THIRD: The payment of the $500,000.00 and the release of the security deposit shall be paid
by Odimo to IBB on the day of the closing of sale, if any, by Odimo of any of Odimo’s assets (other
than inventory) outside the ordinary course of business. Said closing of the transaction must be
conducted prior to January 1, 2007 with payment being in the form of either a wire transfer or by
certified check.
FOURTH: November and December 2006 rental monies shall be paid on the first calendar
day of each month, respectively. Odimo will pay the full amount of monthly rent for the months
of November 2006 and December 2006. Any amounts paid in excess of the $26,500.00 per month amount
(the aggregate being “rent” of $25,000.00 plus applicable sales tax of $1,500.00 totaling
$26,500.00 per month) shall be credited to Odimo, as long as the provisions contained in paragraph
one (1) above are complied with.
FIFTH: In addition to rental monies for the months of November and December 2006, individually
and respectively, Odimo will continue to pay for the months of November and December, individually
and respectively for; (1) a forklift at $300.00 per month, (2) an alarm system service at $294.61
per month, and (3) a concession of $833.33 per month, pursuant to the original lease of January 1,
2006, which is applicable to sales tax and should be added. The total amount of the aforementioned
“other costs,” including $85.68 of sales tax is $1,513.62 per month. Odimo shall cover the costs of
security personnel in the event Odimo operates past the normal business hours of 6:30 p.m. Monday
through Friday.
SIXTH: Pursuant to this agreement, Odimo will ensure that all permits shall be closed by the
end of this lease and all contractors must be paid in full. IBB and Odimo have knowledge that Xx
Xxxxx Inc. installed the air conditioning unit in the computer room and that he still has an open
permit that has not been paid in full by Odimo. All permits must be closed and delivered to the
landlord’s representative Xxxxxxx X. Xxxxx on or before December 15, 2006. In the event Odimo does
not provide to IBB a full and accurate release of all liens incurred to the property by December
15, 2006, then Odimo must place $10,000.00 into an escrow account, with Xxxxxxx, Xxxxx and Agnetti,
P.A., (the “Escrow Agent”) to ensure full payment of those debts and liens. Odimo represents that
there is no more than $10,000.00 owed as outstanding debt for any and all debts owed to
contractors, including but not limited to Xx Xxxxx Inc.

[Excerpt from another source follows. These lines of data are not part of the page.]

(* ===== verification/Lucifer.v ===== *)
(** * The shell's command line: [userland/bin/lucifer.c]

    The line is cut into words in place; the array of tokens has nine entries, the last
    for NULL. *)
From S2P Require Import Prelude Fs.
Import Fs.

Module Lucifer.

(** ** The code *)

Definition LINE_SIZE : Z := 128.
Definition MAX_ARG_COUNT : Z := 8.

(** [strlen(line + i)]; without a NUL it runs out of the array. *)
Fixpoint strlen_at (l : list Z) : outcome Z :=
  match l with
  | [] => Fault
  | c :: l => if c =? 0 then Ret 0 else let? n := strlen_at l in Ret (1 + n)
  end.
Definition line_strlen (line : list Z) (i : Z) : outcome Z :=
  if (0 <=? i) && (i <=? Z.of_nat (length line)) then strlen_at (drop (Z.to_nat i) line) else Fault.

(** [tokens[token_count++] = token], where a token is [Some] offset in the line, or NULL. *)
Definition push_token (tokens : list (option Z)) (token : option Z) : outcome (list (option Z)) :=
  if Z.of_nat (length tokens) <? 1 + MAX_ARG_COUNT then Ret (tokens ++ [token]) else Fault.

(** The loop, with [n] characters of the array to go. *)
Fixpoint token_loop (n : nat) (i : Z) (line : list Z) (token : Z) (tokens : list (option Z)) :
    outcome (list Z * Z * list (option Z)) :=
  match n with
  | O => Ret (line, token, tokens)
  | S n =>
      let? c := arr_get line i in
      if (c =? 0) || negb (Z.of_nat (length tokens) <? MAX_ARG_COUNT) then Ret (line, token, tokens)
      else if c =? 32 then
        let? line := arr_set line i 0 in
        let? len := line_strlen line token in
        let? tokens := if len >? 0 then push_token tokens (Some token) else Ret tokens in
        token_loop n (i + 1) line (i + 1) tokens
      else token_loop n (i + 1) line token tokens
  end.

(** The end of the line is the last token; NULL ends the array. *)
Definition last_token (r : list Z * Z * list (option Z)) : outcome (list Z * list (option Z)) :=
  let '(line, token, tokens) := r in
  let? len := line_strlen line token in
  let? tokens := if len >? 0 then push_token tokens (Some token) else Ret tokens in
  let? tokens := push_token tokens None in
  Ret (line, tokens).

(** The line cut into tokens, and the array of tokens. *)
Definition tokenize (line : list Z) : outcome (list Z * list (option Z)) :=
  let? r := token_loop (Z.to_nat LINE_SIZE) 0 line 0 [] in
  last_token r.

(** ** Words *)

(** The words of a text: what stands between blanks. *)
Fixpoint words_from (w : list Z) (s : list Z) : list (list Z) :=
  match s with
  | [] => if bool_decide (w = []) then [] else [w]
  | c :: s =>
      if c =? 32 then
        if bool_decide (w = []) then words_from [] s else w :: words_from [] s
      else words_from (w ++ [c]) s
  end.
Definition words (s : list Z) : list (list Z) := words_from [] s.

(** The C string at offset [i] of the array is [w]. *)
Definition string_at (line : list Z) (i : Z) (w : list Z) : Prop :=
  0 ≤ i ∧ ∃ rest, drop (Z.to_nat i) line = w ++ 0 :: rest.

Definition token_is (line : list Z) (t : option Z) (w : list Z) : Prop :=
  match t with Some i => string_at line i w | None => False end.

Lemma token_app line x t w : token_is line t w → token_is (line ++ x) t w.
Proof.
  destruct t as [i|]; [|done]. intros [Hi [rest E]]. split; [done|]. exists (rest ++ x).
  assert (Z.to_nat i < length line)%nat as Hlt.
  { apply (f_equal length) in E. rewrite length_drop, length_app in E. simpl in E. lia. }
  by rewrite drop_app_le, E, <- app_assoc by lia.
Qed.

Lemma tokens_app line x ts ws : Forall2 (token_is line) ts ws → Forall2 (token_is (line ++ x)) ts ws.
Proof. intros H. eapply Forall2_impl; [exact H|]. intros. by apply token_app. Qed.

Lemma strlen_run w rest : Forall (λ c, c ≠ 0) w → strlen_at (w ++ 0 :: rest) = Ret (Z.of_nat (length w)).
Proof.
  induction 1 as [|c w Hc _ IH]; [done|]. cbn [app strlen_at].
  rewrite (proj2 (Z.eqb_neq c 0) Hc), IH. cbn [obind length]. f_equal. lia.
Qed.

Lemma line_strlen_run done w rest : Forall (λ c, c ≠ 0) w →
  line_strlen (done ++ w ++ 0 :: rest) (Z.of_nat (length done)) = Ret (Z.of_nat (length w)).
Proof.
  intros Hw. unfold line_strlen. rewrite (proj2 (Z.leb_le 0 _)) by lia.
  rewrite (proj2 (Z.leb_le _ _)) by (rewrite !length_app; lia). cbn [andb].
  rewrite Nat2Z.id, drop_app_length. by apply strlen_run.
Qed.

Lemma push_run ts t : (length ts < 9)%nat → push_token ts t = Ret (ts ++ [t]).
Proof.
  intros H. unfold push_token, MAX_ARG_COUNT. by rewrite (proj2 (Z.ltb_lt _ _)) by lia.
Qed.
Lemma push_full ts t : (9 ≤ length ts)%nat → push_token ts t = Fault.
Proof.
  intros H. unfold push_token, MAX_ARG_COUNT. by rewrite (proj2 (Z.ltb_ge _ _)) by lia.
Qed.

(** The last token, when the word at [token] ends the line. *)
Lemma last_token_run done w rest ts ws : Forall (λ c, c ≠ 0) w →
  Forall2 (token_is done) ts ws → (length ts ≤ 8)%nat →
  let line := done ++ w ++ 0 :: rest in
  let all := ws ++ if bool_decide (w = []) then [] else [w] in
  ((length all ≤ 8)%nat → ∃ ts', last_token (line, Z.of_nat (length done), ts) = Ret (line, ts' ++ [None]) ∧
     Forall2 (token_is line) ts' all) ∧
  ((9 ≤ length all)%nat → last_token (line, Z.of_nat (length done), ts) = Fault).
Proof.
  intros Hw Hts Hlen line all. pose proof (Forall2_length _ _ _ Hts) as Hl.
  unfold last_token, line, all. rewrite line_strlen_run by done. cbn [obind].
  destruct w as [|c w].
  - rewrite bool_decide_eq_true_2, app_nil_r by done. cbn [length].
    change (Z.of_nat 0 >? 0) with false. cbn [obind]. rewrite push_run by lia. split; [|lia]. intros _. exists ts. split; [done|by apply tokens_app].
  - rewrite bool_decide_eq_false_2, length_app by done. cbn [length].
    rewrite (proj2 (Z.gtb_lt _ 0)) by lia. rewrite push_run by lia. cbn [obind]. split; intros Ha.
    + rewrite push_run by (rewrite length_app; simpl; lia). eexists. split; [done|].
      apply Forall2_app; [by apply tokens_app|]. constructor; [|constructor].
      split; [lia|]. exists rest. by rewrite Nat2Z.id, drop_app_length.
    + by rewrite push_full by (rewrite length_app; simpl; lia).
Qed.

Lemma words_nil s : words_from [] s = [] → Forall (λ c, c = 32) s.
Proof.
  assert (∀ s w, w ≠ [] → words_from w s ≠ []) as Hne.
  { clear s. induction s as [|c s IH]; intros w Hw; cbn [words_from].
    - by rewrite bool_decide_eq_false_2.
    - destruct (c =? 32); [by rewrite bool_decide_eq_false_2|].
      apply IH. intros H. by apply app_nil in H as [_ ?]. }
  induction s as [|c s IH]; intros H; [constructor|]. cbn [words_from] in H.
  destruct (Z.eqb_spec c 32) as [->|]; [|by apply Hne in H].
  rewrite bool_decide_eq_true_2 in H by done. constructor; [done|by apply IH].
Qed.

(** The character under the cursor, and the line with a NUL in its place. *)
Lemma line_at done w c rest :
  let i := Z.of_nat (length done) + Z.of_nat (length w) in
  arr_get (done ++ w ++ c :: rest) i = Ret c ∧
  arr_set (done ++ w ++ c :: rest) i 0 = Ret (done ++ w ++ 0 :: rest).
Proof.
  intros i. assert (Z.to_nat i = (length done + length w)%nat) as Hi by lia. split.
  - apply arr_get_lookup; [lia|]. by rewrite Hi, app_assoc, <- length_app, list_lookup_middle.
  - rewrite arr_set_Ret by (rewrite !length_app; simpl; lia).
    rewrite Hi, app_assoc, <- length_app, insert_app_r_alt, Nat.sub_diag by lia.
    by rewrite <- app_assoc.
Qed.

(** At a blank the word before it, if there is one, becomes a token. *)
Lemma word_closed done w rest ts ws : Forall2 (token_is done) ts ws → (length ts < 8)%nat →
  ∃ ts1 ws1, (if Z.of_nat (length w) >? 0 then push_token ts (Some (Z.of_nat (length done))) else Ret ts) =
      Ret ts1 ∧ Forall2 (token_is (done ++ w ++ [0])) ts1 ws1 ∧ (length ts1 ≤ 8)%nat ∧
    ws ++ words_from w (32 :: rest) = ws1 ++ words_from [] rest.
Proof.
  intros Hts Hlt. cbn [words_from]. rewrite Z.eqb_refl. destruct w as [|d w].
  - rewrite bool_decide_eq_true_2 by done. exists ts, ws.
    split_and!; [done|by apply tokens_app|lia|done].
  - rewrite bool_decide_eq_false_2 by done. cbn [length].
    rewrite (proj2 (Z.gtb_lt _ 0)) by lia. exists (ts ++ [Some (Z.of_nat (length done))]), (ws ++ [d :: w]).
    rewrite push_run, length_app, <- app_assoc by lia. split_and!; [done| |simpl; lia|done].
    apply Forall2_app; [by apply tokens_app|]. constructor; [|constructor].
    split; [lia|]. exists []. by rewrite Nat2Z.id, drop_app_length.
Qed.

(** A rest that does not end in a blank holds a word. *)
Lemma last_word c rest : last (c :: rest) ≠ Some 32 → words_from [] (c :: rest) ≠ [].
Proof.
  intros Hlast Hnil%words_nil. apply Hlast.
  destruct (last (c :: rest)) as [x|] eqn:E; [|by apply last_None in E].
  f_equal. rewrite Forall_forall in Hnil. apply Hnil. by apply last_Some_elem_of.
Qed.

(** The last character of the line is that of its rest. *)
Lemma not_blank_rest (n : nat) c rest : (n ≤ 7)%nat ∨ ((n ≤ 8)%nat ∧ last (c :: rest) ≠ Some 32) →
  (n ≤ 7)%nat ∨ ((n ≤ 8)%nat ∧ last rest ≠ Some 32).
Proof. intros [?|[? Hl]]; [by left|right]. split; [done|]. intros E. apply Hl. by destruct rest. Qed.

(** The line [done ++ w ++ rest] with its tokens so far, the cursor behind [w]: the rest
    of the work succeeds or runs over the end of the array. *)
Lemma token_loop_run rest : ∀ n done w tail ts ws,
  Forall (λ c, c ≠ 0) w → Forall (λ c, c ≠ 0) rest → Forall2 (token_is done) ts ws →
  (length ts ≤ 8)%nat → (length ts = 8%nat → w = []) → (length rest < n)%nat →
  let line := done ++ w ++ rest ++ 0 :: tail in
  let all := ws ++ words_from w rest in
  let r := let? r := token_loop n (Z.of_nat (length done) + Z.of_nat (length w)) line
                       (Z.of_nat (length done)) ts in last_token r in
  ((length all ≤ 7)%nat ∨ ((length all ≤ 8)%nat ∧ last rest ≠ Some 32) →
   ∃ line' ts', r = Ret (line', ts' ++ [None]) ∧ Forall2 (token_is line') ts' all ∧
     length line' = length line) ∧
  ((9 ≤ length all)%nat → r = Fault).
Proof.
  induction rest as [|c rest IH]; intros n done w tail ts ws Hw Hrest Hts Hlen H8 Hn line all r.
  all: destruct n as [|n]; [simpl in Hn; lia|]; pose proof (Forall2_length _ _ _ Hts) as Hl.
  - unfold r, line, all. cbn [app token_loop words_from].
    destruct (line_at done w 0 tail) as [-> _]. cbn [obind Z.eqb orb].
    destruct (last_token_run done w tail ts ws Hw Hts Hlen) as [Hok Hbad]. split.
    + intros Ha. destruct Hok as (ts' & E & Hts'); [lia|]. by exists (done ++ w ++ 0 :: tail), ts'.
    + intros Ha. by apply Hbad.
  - apply Forall_cons in Hrest as [Hc Hrest]. unfold r, line. cbn [app token_loop].
    destruct (line_at done w c (rest ++ 0 :: tail)) as [-> Eset]. cbn [obind].
    rewrite (proj2 (Z.eqb_neq c 0) Hc). cbn [orb].
    destruct (Z.ltb_spec (Z.of_nat (length ts)) MAX_ARG_COUNT) as [Hlt|Hge]; cbn [negb].
    + unfold MAX_ARG_COUNT in Hlt. destruct (Z.eqb_spec c 32) as [->|Hnb].
      * rewrite Eset. cbn [obind]. rewrite line_strlen_run by done. cbn [obind].
        destruct (word_closed done w rest ts ws Hts ltac:(lia)) as (ts1 & ws1 & -> & Hts1 & Hl1 & Hall).
        fold all in Hall.
        cbn [obind]. destruct (IH n (done ++ w ++ [0]) [] tail ts1 ws1) as [Hok Hbad];
          [done|done|done|done|done|simpl in Hn; lia|].
        assert (Z.of_nat (length (done ++ w ++ [0])) =
          Z.of_nat (length done) + Z.of_nat (length w) + 1) as Hpos by (rewrite !length_app; simpl; lia).
        rewrite Hpos in Hok, Hbad. change (Z.of_nat (length [])) with 0 in Hok, Hbad.
        rewrite Z.add_0_r in Hok, Hbad. cbn [app] in Hok, Hbad.
        rewrite <- !app_assoc in Hok, Hbad. cbn [app] in Hok, Hbad. rewrite <- Hall in Hok, Hbad.
        split; [|exact Hbad]. intros Ha%not_blank_rest. destruct (Hok Ha) as (line' & ts' & E & H1 & H2).
        exists line', ts'. split_and!; [exact E|done|]. rewrite H2, !length_app. simpl.
        rewrite !length_app. simpl. lia.
      * destruct (IH n done (w ++ [c]) tail ts ws) as [Hok Hbad];
          [apply Forall_app; split; [done|by apply Forall_singleton]|done|done|done|lia|simpl in Hn; lia|].
        assert (Z.of_nat (length done) + Z.of_nat (length (w ++ [c])) =
          Z.of_nat (length done) + Z.of_nat (length w) + 1) as Hpos by (rewrite length_app; simpl; lia).
        rewrite Hpos in Hok, Hbad.
        rewrite <- !app_assoc in Hok, Hbad. cbn [app] in Hok, Hbad.
        assert (all = ws ++ words_from (w ++ [c]) rest) as Hall
          by (unfold all; cbn [words_from]; by rewrite (proj2 (Z.eqb_neq c 32) Hnb)).
        rewrite <- Hall in Hok, Hbad. split; [|exact Hbad]. intros Ha%not_blank_rest. exact (Hok Ha).
    + unfold MAX_ARG_COUNT in Hge. assert (length ts = 8%nat) as H8' by lia.
      rewrite (H8 H8') in *. cbn [app obind] in *.
      destruct (last_token_run done (c :: rest) tail ts ws) as [_ Hbad]; [by constructor|done|done|].
      rewrite bool_decide_eq_false_2, length_app in Hbad by done. split.
      * intros Ha. exfalso. unfold all in Ha. rewrite (H8 H8'), length_app in Ha.
        destruct Ha as [?|[Ha Hlast]]; [lia|]. apply (last_word _ _ Hlast), length_zero_iff_nil. lia.
      * intros _. apply Hbad. simpl. lia.
Qed.

Example tokens_ls : tokenize (str "ls  /dev" ++ replicate 120 0) =
  Ret (str "ls" ++ [0; 0] ++ str "/dev" ++ replicate 120 0, [Some 0; Some 4; None]).
Proof. vm_compute. reflexivity. Qed.

(** ** Properties *)

(** C35. The shell cuts a line into the words between blanks, each a C string in the line
    and in order, with NULL behind them, when there are at most seven words, or eight and
    no blank at the end; with nine words or more it writes past the array of tokens. *)
Theorem tokenize_correct (s : list Z) (tail : list Z) :
  Forall (λ c, c ≠ 0) s → (length s + 1 + length tail = 128)%nat →
  ((length (words s) ≤ 7)%nat ∨ ((length (words s) ≤ 8)%nat ∧ last s ≠ Some 32) →
   ∃ line tokens, tokenize (s ++ 0 :: tail) = Ret (line, tokens ++ [None]) ∧
     Forall2 (token_is line) tokens (words s) ∧ length line = 128%nat) ∧
  ((9 ≤ length (words s))%nat → tokenize (s ++ 0 :: tail) = Fault).
Proof.
  intros Hs Hlen.
  destruct (token_loop_run s (Z.to_nat LINE_SIZE) [] [] tail [] []) as [Hok Hbad];
    [done|done|constructor|simpl; lia|done|unfold LINE_SIZE; lia|].
  cbn [app length] in Hok, Hbad. split; [|exact Hbad].
  intros Hw. destruct (Hok Hw) as (line & tokens & E & Ht & Hl). exists line, tokens.
  split_and!; [exact E|exact Ht|]. rewrite Hl, length_app. simpl. lia.
Qed.

Lemma tokenize_correct_witness :
  (∃ line tokens, tokenize (str "cat  /dev/tty" ++ 0 :: replicate 114 0) =
     Ret (line, tokens ++ [None]) ∧
     Forall2 (token_is line) tokens [str "cat"; str "/dev/tty"] ∧ length line = 128%nat) ∧
  tokenize (str "a b c d e f g h i" ++ 0 :: replicate 110 0) = Fault.
Proof.
  split.
  - apply (tokenize_correct (str "cat  /dev/tty") (replicate 114 0)).
    + repeat (constructor; [discriminate|]). constructor.
    + reflexivity.
    + left. apply Nat.leb_le. reflexivity.
  - apply (tokenize_correct (str "a b c d e f g h i") (replicate 110 0)).
    + repeat (constructor; [discriminate|]). constructor.
    + reflexivity.
    + apply Nat.leb_le. reflexivity.
Defined.

End Lucifer.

SEVENTH: Odimo will continue to keep appropriate and adequate insurance until the original
lease dated January 1, 2006 has officially been terminated, and provide proof thereof upon the
execution of this agreement.
EIGHTH: If Odimo is completely vacated from the building and after IBB’s walk-through results
in approval by November 30, 2006, then Odimo will not be responsible for December 2006 rent. IBB
shall pay Odimo an amount equal to $854.84 for each day that Odimo has completely vacated the
building prior to December 31, 2006, for the month of December only.
NINTH: Odimo will leave two air conditioning units installed in the computer room, one ceiling
fan installed, and two liebert units, one in the computer room and one in the telecom room. All
2
aforementioned units will become part of the property and hence the property of IBB. Odimo has
already provided a letter stating that upon Odimo vacating the premises the two air conditioning
units that were installed previously in the computer room are now the property of IBB.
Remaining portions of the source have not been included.